Collected data:
○ ○ ○

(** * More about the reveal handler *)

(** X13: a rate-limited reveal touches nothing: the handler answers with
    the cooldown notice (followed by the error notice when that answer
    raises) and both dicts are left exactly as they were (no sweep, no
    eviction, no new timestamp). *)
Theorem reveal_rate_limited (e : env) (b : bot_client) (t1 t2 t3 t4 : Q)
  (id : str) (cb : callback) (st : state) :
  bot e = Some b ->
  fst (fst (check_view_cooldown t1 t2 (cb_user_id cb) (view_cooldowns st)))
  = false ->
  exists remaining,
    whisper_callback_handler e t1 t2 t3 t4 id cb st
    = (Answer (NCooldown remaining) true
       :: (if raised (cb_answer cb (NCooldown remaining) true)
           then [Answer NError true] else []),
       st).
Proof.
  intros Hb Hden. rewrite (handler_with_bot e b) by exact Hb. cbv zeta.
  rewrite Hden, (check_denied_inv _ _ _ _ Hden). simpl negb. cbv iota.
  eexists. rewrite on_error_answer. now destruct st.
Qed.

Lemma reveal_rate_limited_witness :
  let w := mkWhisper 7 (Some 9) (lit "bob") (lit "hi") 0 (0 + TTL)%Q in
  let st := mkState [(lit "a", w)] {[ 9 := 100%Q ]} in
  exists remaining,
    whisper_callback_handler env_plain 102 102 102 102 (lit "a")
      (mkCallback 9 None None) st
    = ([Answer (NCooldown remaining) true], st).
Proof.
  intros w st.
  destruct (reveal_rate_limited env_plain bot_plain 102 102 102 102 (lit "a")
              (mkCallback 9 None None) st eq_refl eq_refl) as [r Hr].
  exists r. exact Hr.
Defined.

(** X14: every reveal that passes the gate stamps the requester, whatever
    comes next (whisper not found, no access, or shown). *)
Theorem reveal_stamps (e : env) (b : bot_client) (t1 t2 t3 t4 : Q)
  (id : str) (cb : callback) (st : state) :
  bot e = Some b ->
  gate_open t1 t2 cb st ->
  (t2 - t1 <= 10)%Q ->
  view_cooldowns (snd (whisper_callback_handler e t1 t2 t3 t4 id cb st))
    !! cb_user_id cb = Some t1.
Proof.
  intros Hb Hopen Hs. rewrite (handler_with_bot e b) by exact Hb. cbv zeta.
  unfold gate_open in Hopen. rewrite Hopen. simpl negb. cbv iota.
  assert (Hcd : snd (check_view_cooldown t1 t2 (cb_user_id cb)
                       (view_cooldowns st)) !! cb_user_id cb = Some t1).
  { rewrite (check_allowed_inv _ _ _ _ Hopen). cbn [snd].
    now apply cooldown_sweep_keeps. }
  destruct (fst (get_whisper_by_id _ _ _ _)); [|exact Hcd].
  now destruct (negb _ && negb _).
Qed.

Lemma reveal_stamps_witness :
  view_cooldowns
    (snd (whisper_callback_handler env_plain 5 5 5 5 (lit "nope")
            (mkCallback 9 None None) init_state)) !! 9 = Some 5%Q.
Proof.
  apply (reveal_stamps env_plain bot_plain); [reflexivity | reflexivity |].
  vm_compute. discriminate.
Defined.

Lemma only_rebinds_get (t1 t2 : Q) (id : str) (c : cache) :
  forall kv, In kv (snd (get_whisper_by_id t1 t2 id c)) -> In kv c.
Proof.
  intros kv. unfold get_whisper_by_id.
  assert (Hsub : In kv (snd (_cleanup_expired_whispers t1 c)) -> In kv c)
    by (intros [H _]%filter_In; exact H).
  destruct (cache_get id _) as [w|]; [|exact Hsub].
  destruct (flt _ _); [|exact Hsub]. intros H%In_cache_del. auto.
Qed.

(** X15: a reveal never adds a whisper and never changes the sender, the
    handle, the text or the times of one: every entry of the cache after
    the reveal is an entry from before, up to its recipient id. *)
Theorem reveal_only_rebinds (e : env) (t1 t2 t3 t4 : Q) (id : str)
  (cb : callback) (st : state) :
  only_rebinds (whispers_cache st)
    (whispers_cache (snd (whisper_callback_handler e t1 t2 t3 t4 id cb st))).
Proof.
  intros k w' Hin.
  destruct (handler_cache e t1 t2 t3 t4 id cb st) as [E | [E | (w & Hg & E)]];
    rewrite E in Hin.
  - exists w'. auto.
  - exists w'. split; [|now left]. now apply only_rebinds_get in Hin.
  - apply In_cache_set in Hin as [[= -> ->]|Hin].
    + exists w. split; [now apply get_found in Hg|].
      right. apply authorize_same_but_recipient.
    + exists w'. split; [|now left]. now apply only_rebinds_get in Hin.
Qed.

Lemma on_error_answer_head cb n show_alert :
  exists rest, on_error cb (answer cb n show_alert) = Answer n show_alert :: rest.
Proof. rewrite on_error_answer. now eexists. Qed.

○ ○ ○

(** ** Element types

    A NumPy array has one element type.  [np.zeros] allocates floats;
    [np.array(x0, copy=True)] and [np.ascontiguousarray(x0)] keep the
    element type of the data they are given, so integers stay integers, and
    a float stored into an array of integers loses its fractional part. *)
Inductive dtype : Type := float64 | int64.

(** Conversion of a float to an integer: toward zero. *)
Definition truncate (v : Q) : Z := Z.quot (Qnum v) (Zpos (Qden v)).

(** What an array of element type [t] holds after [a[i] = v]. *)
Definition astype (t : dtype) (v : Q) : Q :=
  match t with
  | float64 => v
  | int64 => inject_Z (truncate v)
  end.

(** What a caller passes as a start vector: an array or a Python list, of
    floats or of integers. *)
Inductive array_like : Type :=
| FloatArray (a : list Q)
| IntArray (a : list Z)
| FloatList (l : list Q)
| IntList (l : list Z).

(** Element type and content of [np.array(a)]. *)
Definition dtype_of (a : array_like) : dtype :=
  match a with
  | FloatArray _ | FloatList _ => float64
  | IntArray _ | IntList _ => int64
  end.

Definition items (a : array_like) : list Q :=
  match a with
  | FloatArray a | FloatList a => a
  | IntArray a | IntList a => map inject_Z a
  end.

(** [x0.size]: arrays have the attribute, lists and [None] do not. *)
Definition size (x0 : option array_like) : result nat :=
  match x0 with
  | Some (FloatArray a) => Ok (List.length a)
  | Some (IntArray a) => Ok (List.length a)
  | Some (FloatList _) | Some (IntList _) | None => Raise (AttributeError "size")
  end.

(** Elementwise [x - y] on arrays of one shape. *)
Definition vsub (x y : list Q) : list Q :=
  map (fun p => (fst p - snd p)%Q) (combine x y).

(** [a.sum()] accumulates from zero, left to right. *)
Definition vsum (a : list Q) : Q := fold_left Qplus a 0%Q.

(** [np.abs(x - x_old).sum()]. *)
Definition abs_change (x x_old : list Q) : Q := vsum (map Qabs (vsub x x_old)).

○ ○ ○

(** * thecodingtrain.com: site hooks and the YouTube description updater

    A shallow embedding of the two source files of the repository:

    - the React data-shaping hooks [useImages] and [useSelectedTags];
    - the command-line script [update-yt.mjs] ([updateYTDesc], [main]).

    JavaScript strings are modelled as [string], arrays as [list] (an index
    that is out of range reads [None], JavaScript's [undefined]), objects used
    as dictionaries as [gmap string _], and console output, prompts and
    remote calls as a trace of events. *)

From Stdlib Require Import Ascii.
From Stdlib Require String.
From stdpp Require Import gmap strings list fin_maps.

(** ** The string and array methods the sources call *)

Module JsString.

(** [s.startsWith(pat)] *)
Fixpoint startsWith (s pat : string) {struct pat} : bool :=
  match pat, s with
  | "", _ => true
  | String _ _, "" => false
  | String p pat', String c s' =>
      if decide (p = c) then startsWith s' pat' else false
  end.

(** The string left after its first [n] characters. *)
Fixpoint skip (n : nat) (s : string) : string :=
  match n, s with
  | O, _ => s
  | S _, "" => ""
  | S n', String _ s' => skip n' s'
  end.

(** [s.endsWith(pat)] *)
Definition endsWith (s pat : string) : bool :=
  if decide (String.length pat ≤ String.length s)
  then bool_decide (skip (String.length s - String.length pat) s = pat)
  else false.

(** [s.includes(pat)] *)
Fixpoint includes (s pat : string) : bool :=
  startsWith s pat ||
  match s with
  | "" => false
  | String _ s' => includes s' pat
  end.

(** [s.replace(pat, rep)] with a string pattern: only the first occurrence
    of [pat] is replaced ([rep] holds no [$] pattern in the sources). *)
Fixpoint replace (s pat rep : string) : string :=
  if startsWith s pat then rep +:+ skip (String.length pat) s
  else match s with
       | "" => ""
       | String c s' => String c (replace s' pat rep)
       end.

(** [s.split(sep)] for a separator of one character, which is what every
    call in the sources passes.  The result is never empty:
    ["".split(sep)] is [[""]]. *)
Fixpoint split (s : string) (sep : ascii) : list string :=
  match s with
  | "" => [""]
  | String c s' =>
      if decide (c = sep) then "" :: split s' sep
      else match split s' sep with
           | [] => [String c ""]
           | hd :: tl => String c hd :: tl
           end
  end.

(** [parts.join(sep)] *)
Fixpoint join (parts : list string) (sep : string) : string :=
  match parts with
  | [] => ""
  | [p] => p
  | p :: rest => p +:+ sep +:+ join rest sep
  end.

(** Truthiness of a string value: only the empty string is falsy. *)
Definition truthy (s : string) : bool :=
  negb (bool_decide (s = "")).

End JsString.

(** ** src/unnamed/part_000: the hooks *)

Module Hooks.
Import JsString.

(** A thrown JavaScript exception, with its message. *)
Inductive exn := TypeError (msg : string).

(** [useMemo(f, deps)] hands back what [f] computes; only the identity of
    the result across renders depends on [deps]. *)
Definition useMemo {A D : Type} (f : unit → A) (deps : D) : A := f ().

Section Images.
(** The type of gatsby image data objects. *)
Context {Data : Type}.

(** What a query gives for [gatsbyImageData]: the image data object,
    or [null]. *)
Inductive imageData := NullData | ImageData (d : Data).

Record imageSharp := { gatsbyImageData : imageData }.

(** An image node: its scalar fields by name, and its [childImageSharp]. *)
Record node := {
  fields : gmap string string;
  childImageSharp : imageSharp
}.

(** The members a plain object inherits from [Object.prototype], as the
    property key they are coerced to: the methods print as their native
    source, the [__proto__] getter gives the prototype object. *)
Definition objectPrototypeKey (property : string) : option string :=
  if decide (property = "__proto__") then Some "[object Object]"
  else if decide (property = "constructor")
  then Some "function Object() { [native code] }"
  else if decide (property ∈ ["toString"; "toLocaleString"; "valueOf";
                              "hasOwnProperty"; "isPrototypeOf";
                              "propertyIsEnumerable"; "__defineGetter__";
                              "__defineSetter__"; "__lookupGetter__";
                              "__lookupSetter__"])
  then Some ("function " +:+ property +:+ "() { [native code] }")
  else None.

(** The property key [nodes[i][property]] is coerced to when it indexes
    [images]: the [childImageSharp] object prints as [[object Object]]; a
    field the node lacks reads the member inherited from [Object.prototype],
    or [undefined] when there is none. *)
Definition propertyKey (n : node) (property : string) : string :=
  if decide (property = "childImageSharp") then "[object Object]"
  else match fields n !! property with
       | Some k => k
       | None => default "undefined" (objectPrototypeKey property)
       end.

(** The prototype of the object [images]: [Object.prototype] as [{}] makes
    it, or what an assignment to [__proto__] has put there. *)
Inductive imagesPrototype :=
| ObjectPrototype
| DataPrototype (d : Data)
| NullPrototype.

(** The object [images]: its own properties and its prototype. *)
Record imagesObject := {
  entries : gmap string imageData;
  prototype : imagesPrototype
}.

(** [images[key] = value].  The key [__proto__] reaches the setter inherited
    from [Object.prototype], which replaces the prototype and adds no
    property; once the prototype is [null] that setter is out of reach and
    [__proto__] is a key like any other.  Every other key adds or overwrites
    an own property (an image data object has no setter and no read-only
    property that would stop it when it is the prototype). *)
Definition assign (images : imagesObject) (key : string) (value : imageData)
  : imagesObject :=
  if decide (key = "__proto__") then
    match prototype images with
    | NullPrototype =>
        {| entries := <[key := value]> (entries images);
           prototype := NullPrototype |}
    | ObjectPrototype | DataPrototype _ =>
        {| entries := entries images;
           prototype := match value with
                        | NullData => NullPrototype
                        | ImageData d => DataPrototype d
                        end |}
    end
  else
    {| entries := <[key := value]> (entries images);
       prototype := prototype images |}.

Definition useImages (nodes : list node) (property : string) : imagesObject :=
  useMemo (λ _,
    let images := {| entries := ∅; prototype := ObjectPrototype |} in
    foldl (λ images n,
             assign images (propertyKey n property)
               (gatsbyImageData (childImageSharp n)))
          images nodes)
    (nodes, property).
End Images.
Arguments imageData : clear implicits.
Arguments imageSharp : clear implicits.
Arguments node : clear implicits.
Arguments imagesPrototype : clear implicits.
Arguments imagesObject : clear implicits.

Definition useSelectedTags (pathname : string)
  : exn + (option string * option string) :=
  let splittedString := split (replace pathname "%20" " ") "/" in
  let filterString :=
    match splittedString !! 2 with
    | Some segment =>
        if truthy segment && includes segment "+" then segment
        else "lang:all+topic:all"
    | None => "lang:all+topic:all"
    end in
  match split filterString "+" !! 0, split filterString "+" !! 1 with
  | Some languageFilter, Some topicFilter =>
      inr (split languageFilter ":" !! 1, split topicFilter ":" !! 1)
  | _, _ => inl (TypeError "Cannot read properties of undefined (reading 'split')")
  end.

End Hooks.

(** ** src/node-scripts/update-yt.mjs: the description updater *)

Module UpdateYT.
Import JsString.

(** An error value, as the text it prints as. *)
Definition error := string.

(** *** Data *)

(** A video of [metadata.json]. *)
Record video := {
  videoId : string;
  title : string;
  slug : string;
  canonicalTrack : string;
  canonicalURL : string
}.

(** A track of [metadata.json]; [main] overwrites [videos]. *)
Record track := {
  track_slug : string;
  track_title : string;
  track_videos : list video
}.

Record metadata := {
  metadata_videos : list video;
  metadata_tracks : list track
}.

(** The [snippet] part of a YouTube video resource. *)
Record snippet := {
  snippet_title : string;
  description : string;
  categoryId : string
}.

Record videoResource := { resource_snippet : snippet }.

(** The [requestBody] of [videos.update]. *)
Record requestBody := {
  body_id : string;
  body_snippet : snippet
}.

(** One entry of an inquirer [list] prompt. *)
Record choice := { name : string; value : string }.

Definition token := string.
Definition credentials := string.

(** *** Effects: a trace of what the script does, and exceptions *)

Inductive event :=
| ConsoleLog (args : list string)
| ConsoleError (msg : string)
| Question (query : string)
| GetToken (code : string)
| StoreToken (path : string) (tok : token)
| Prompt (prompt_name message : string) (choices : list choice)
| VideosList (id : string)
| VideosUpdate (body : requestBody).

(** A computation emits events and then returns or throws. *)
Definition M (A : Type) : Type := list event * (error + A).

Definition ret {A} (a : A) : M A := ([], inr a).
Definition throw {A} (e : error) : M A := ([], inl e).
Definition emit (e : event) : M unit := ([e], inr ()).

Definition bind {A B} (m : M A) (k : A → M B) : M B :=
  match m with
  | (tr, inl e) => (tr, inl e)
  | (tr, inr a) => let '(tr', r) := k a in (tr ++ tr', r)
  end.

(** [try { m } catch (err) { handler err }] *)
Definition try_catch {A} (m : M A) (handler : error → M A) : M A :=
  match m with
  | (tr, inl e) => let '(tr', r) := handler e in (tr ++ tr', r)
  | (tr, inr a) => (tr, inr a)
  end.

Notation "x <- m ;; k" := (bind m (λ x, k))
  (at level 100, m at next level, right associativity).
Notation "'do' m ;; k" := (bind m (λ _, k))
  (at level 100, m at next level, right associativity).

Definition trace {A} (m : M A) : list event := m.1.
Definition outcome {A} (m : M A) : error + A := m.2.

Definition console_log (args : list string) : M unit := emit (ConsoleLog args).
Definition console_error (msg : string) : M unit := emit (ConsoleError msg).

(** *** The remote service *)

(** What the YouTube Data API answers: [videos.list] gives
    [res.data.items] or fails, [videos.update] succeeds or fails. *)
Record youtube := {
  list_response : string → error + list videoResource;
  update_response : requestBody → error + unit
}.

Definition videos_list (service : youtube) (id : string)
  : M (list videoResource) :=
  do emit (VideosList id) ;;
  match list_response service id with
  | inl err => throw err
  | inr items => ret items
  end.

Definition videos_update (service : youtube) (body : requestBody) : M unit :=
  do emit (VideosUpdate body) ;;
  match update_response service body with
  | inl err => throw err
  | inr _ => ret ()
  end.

○ ○ ○

§ **ABOUT THIS TASK**: If a line in the records above holds the string "Import", copy it out.

§ **WORKED SOLUTION**:
From Stdlib Require Import Ascii.
From stdpp Require Import gmap strings list fin_maps.
Import JsString.
Import JsString.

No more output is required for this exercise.